« C’est le vote de ta vie ! » L’indépendance de la Catalogne entre rêves et cauchemars
Dimanche. J’écris à Lea, une amie de Barcelone, rencontrée en Italie. Comme ça, juste pour prendre des nouvelles. Nous avons un bref échange et à la fin elle m’écrit : « Ah, et reste attentive parce qu’aujourd’hui on vote l’indépendance de la Catalogne… C’est une journée historique ! »
Un peu à l’ouest, je n’avais pas lu l’info. Je me mets alors à lire quelques articles sur cette journée qui semble si particulière et si importante pour elle.
Je me plonge dans l’histoire de la Catalogne, ses liens avec l’Espagne, les enjeux… Et je me retrouve à attendre les résultats du scrutin avec impatience, essayant de considérer, de mon point de vue de jeune Française, jeune Européenne, quels sont les enjeux de cette voie de l’Indépendance.
Ils sont énormes. Et difficiles à appréhender.
« Je pense qu’on y est »
Lundi. « Alors, la voie de l’indépendance…? », je lui écris.
« Le parti majoritaire est celui des indépendantistes, ils veulent construire le gouvernement et aller de l’avant. Ça ne sera pas facile parce que l’Espagne est contre l’indépendance de la Catalogne, mais je pense qu’on y est. »
« Mais je pense qu’on y est… » Je retourne m’informer un peu sur l’histoire de cette volonté d’indépendance qui résonne si fort chez une jeune femme barcelonaise de 29 ans. Le poids de l’histoire m’impressionne toujours. Et l’impact de ce parcours parsemé d’embûches vers l’indépendance a probablement marqué des générations de Catalans.
Pour en arriver à « C’est le vote de votre vie », je me dis que les Catalans baignent, quel que soit leur âge, dans cette lutte pour l’indépendance… Qu’ils soient pour ou contre.

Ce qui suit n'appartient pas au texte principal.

(** X4. After [mark_mine(cell)] the cell is in [mines], after
    [mark_safe(cell)] it is in [safes], and in both cases no sentence of the
    knowledge base mentions it any more; the other two sets, the grid and
    the number of sentences are as before. *)
Theorem mark_removes_cell (cell : Cell) (ai : AI) :
  (cell ∈ mines (mark_mine cell ai)
   ∧ cell ∉ knowledge_cells (mark_mine cell ai)
   ∧ safes (mark_mine cell ai) = safes ai
   ∧ moves_made (mark_mine cell ai) = moves_made ai
   ∧ length (knowledge (mark_mine cell ai)) = length (knowledge ai))
  ∧ (cell ∈ safes (mark_safe cell ai)
     ∧ cell ∉ knowledge_cells (mark_safe cell ai)
     ∧ mines (mark_safe cell ai) = mines ai
     ∧ moves_made (mark_safe cell ai) = moves_made ai
     ∧ length (knowledge (mark_safe cell ai)) = length (knowledge ai)).
Proof.
  unfold knowledge_cells. split; simpl.
  - split; [apply elem_of_union_l; by apply elem_of_singleton|].
    split; [|by rewrite length_map].
    rewrite elem_of_union_list. intros (X & HX & Hin).
    apply list_elem_of_fmap in HX. destruct HX as (s' & -> & Hs').
    apply list_elem_of_fmap in Hs'. destruct Hs' as (s & -> & _).
    rewrite sentence_mark_mine_eq in Hin. simpl in Hin.
    rewrite elem_of_difference, elem_of_singleton in Hin. tauto.
  - split; [apply elem_of_union_l; by apply elem_of_singleton|].
    split; [|by rewrite length_map].
    rewrite elem_of_union_list. intros (X & HX & Hin).
    apply list_elem_of_fmap in HX. destruct HX as (s' & -> & Hs').
    apply list_elem_of_fmap in Hs'. destruct Hs' as (s & -> & _).
    rewrite sentence_mark_safe_eq in Hin. simpl in Hin.
    rewrite elem_of_difference, elem_of_singleton in Hin. tauto.
Qed.

(** ** [update_with_knowledge] *)

Lemma elem_of_knowledge_cells (ai : AI) (c : Cell) :
  c ∈ knowledge_cells ai ↔ ∃ s, s ∈ knowledge ai ∧ c ∈ cells s.
Proof.
  unfold knowledge_cells. rewrite elem_of_union_list. split.
  - intros (X & HX & Hc). apply list_elem_of_fmap in HX.
    destruct HX as (s & -> & Hs). eauto.
  - intros (s & Hs & Hc). exists (cells s). split; [|done].
    apply list_elem_of_fmap. eauto.
Qed.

J’échange un peu avec Lea sur ce que pourrait permettre, selon elle, l’indépendance. « Avec l’Indépendance, on serait un pays meilleur. Sans oppression de l’Etat, avec plus d’argent, plus de travail, un système social plus efficace. (…) On a l’espoir de construire un pays, de recommencer à zéro. Et que ce soit un pays comme nous le voulons non, et ça, c’est un beau projet. »
Je me sens alors portée par ces rêves. Construire un pays tel qu’on l’entend, avec une politique qui se veut sociale et tournée vers les citoyens. Ça serait probablement difficile parce qu’il y a le monde autour. Et en même temps, avoir cette opportunité, ça fait rêver.
L’indépendance ? « Dangereux pour l’Espagne »
Ceux pour qui ce rêve doit être un cauchemar, ce sont les Espagnols. Au fil des lectures, je me rends compte de l’importance économique de la Catalogne en Espagne. Je lis que l’Espagne, sans la Catalogne passerait du 5e au 14e rang dans les pays européens. Dans un pays confronté à la crise qui frappe l’Europe et d’autant plus l’Europe du sud, je pense que perdre une de ses forces économiques doit être difficile à envisager.
Je me dis donc qu’il serait intéressant d’écrire à Cristina, une amie espagnole, également rencontrée en Italie. D’avoir son opinion sur l’Indépendance de la Catalogne. Lorsque je l’ai rencontrée dans le cadre de mon Service Volontaire Européen en Italie, elle me racontait que si elle était ici, c’était parce qu’en Espagne, il n’y avait pas de travail. Les jeunes ont des perspectives d’avenir de plus en plus réduites dans le pays, et la vie est difficile.
Sa réponse quant à l’Indépendance de la Catalogne témoigne bien des inquiétudes que j’avais pu pressentir : « Je pense que si la Catalogne devient indépendante, ça sera vraiment dangereux pour l’Espagne, parce que d’autres régions, par exemple les Pays Basques, voudront aussi leur indépendance. La Catalogne est aussi une région très importante pour l’Espagne, notamment d’un point de vue économique. Il y a le port, le tourisme… Le sport aussi ! L’équipe de foot de Barcelone est très importante et joue aussi un rôle prépondérant dans l’économie espagnole ! »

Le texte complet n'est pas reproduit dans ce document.